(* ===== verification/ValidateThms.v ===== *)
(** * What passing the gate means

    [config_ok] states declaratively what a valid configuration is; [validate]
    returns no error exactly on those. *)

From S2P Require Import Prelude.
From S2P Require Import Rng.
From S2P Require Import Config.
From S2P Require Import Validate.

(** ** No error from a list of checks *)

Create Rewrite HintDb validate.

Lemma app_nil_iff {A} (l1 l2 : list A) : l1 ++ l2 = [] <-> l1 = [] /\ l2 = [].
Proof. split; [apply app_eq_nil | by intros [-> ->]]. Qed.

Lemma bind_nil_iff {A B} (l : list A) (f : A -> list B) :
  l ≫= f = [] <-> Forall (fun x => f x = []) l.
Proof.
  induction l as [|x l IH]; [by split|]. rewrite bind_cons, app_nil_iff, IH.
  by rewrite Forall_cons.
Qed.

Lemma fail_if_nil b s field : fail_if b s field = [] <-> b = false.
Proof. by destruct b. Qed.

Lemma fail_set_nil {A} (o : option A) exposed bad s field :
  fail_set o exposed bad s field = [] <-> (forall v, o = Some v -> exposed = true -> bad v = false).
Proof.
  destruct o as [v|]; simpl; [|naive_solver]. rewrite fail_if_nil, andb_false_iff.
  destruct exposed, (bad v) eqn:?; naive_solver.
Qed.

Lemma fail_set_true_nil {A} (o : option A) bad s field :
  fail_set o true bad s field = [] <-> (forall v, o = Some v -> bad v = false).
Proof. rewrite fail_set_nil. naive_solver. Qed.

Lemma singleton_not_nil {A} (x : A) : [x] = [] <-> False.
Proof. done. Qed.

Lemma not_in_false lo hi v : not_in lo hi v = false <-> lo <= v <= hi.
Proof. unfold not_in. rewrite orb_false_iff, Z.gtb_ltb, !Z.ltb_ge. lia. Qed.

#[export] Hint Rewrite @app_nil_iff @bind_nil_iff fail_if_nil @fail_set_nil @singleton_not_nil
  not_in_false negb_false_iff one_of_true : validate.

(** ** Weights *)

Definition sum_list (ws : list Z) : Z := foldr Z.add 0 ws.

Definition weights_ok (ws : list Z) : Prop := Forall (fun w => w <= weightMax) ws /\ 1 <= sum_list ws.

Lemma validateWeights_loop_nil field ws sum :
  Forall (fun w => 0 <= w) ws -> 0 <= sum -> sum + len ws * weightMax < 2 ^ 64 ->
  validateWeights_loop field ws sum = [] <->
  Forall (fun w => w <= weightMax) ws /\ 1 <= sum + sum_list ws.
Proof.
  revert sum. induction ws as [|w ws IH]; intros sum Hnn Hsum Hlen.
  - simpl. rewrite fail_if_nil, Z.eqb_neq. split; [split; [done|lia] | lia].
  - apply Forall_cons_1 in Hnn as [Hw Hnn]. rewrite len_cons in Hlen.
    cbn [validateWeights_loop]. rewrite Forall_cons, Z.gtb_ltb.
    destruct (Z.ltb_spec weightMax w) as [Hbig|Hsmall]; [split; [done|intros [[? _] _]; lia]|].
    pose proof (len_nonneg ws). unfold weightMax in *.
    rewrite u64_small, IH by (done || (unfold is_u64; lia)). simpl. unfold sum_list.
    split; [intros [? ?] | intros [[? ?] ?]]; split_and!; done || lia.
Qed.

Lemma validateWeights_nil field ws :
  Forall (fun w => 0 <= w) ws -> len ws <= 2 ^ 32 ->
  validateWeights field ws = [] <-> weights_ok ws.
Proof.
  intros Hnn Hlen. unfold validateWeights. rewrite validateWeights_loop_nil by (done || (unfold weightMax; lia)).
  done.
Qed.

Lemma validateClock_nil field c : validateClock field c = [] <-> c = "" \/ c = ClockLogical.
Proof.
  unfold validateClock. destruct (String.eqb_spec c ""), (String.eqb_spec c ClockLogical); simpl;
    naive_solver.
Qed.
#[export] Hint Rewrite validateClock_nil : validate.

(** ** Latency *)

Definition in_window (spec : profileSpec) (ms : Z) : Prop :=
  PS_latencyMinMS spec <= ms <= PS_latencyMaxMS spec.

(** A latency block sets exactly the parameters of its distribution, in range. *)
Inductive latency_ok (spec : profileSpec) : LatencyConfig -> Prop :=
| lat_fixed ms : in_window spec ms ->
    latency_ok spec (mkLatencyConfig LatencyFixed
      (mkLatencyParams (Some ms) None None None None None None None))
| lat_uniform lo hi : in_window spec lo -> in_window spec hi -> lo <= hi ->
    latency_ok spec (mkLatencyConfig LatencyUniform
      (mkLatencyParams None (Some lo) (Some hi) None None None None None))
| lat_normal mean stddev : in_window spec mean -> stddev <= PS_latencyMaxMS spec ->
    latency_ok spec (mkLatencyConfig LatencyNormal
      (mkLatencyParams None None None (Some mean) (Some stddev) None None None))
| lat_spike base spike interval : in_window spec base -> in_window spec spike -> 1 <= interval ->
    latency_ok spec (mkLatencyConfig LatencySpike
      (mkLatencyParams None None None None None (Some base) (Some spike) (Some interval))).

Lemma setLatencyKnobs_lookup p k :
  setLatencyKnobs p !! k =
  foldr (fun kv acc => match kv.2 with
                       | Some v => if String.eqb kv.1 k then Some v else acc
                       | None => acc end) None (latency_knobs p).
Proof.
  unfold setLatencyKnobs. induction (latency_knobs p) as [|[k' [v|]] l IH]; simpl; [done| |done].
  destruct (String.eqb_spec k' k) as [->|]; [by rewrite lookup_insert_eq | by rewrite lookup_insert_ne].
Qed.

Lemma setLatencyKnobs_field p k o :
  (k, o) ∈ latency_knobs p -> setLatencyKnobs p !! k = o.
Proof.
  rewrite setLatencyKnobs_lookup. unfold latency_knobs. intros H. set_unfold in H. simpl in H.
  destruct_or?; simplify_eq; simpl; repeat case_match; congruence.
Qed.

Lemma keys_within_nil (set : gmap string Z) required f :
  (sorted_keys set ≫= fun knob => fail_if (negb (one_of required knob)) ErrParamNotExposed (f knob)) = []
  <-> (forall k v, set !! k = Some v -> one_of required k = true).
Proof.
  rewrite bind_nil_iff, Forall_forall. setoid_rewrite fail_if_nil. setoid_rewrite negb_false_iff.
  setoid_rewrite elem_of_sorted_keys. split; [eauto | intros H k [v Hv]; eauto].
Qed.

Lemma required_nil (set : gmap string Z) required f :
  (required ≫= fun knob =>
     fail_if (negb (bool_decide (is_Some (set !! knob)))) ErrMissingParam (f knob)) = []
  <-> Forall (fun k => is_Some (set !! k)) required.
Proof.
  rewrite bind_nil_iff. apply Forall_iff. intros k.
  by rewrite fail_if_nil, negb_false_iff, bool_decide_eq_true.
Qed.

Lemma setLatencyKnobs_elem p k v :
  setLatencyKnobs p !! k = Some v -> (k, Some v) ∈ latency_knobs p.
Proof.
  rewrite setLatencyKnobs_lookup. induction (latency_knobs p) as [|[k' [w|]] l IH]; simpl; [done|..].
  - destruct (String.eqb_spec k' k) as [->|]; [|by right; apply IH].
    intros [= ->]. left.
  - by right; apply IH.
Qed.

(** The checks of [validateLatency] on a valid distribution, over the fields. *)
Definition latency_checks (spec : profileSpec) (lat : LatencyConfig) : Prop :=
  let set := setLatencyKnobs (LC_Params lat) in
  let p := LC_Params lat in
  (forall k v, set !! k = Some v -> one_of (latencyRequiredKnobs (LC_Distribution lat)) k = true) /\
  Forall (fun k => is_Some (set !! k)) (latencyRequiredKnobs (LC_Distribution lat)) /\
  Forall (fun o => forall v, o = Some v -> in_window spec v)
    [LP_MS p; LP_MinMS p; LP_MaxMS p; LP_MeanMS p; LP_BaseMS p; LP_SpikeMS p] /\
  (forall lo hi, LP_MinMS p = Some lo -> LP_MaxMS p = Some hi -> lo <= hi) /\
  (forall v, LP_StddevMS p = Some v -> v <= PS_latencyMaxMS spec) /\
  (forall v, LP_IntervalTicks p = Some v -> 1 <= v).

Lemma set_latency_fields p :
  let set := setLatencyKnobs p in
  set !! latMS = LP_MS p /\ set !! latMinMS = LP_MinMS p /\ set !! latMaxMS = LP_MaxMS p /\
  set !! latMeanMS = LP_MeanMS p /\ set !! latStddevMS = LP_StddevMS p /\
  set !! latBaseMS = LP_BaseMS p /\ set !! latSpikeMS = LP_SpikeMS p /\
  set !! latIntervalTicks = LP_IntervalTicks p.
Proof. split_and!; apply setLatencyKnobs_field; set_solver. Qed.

■ ■ ■ ■ ■

## Aim of the exercise
In the entries above, find the line holding "Lemma setLatencyKnobs_elem p" and the line holding "k = true) /\", then retype exactly those two lines and every line between them, and nothing else.

## Result below
Lemma setLatencyKnobs_elem p k v :
  setLatencyKnobs p !! k = Some v -> (k, Some v) ∈ latency_knobs p.
Proof.
  rewrite setLatencyKnobs_lookup. induction (latency_knobs p) as [|[k' [w|]] l IH]; simpl; [done|..].
  - destruct (String.eqb_spec k' k) as [->|]; [|by right; apply IH].
    intros [= ->]. left.
  - by right; apply IH.
Qed.

(** The checks of [validateLatency] on a valid distribution, over the fields. *)
Definition latency_checks (spec : profileSpec) (lat : LatencyConfig) : Prop :=
  let set := setLatencyKnobs (LC_Params lat) in
  let p := LC_Params lat in
  (forall k v, set !! k = Some v -> one_of (latencyRequiredKnobs (LC_Distribution lat)) k = true) /\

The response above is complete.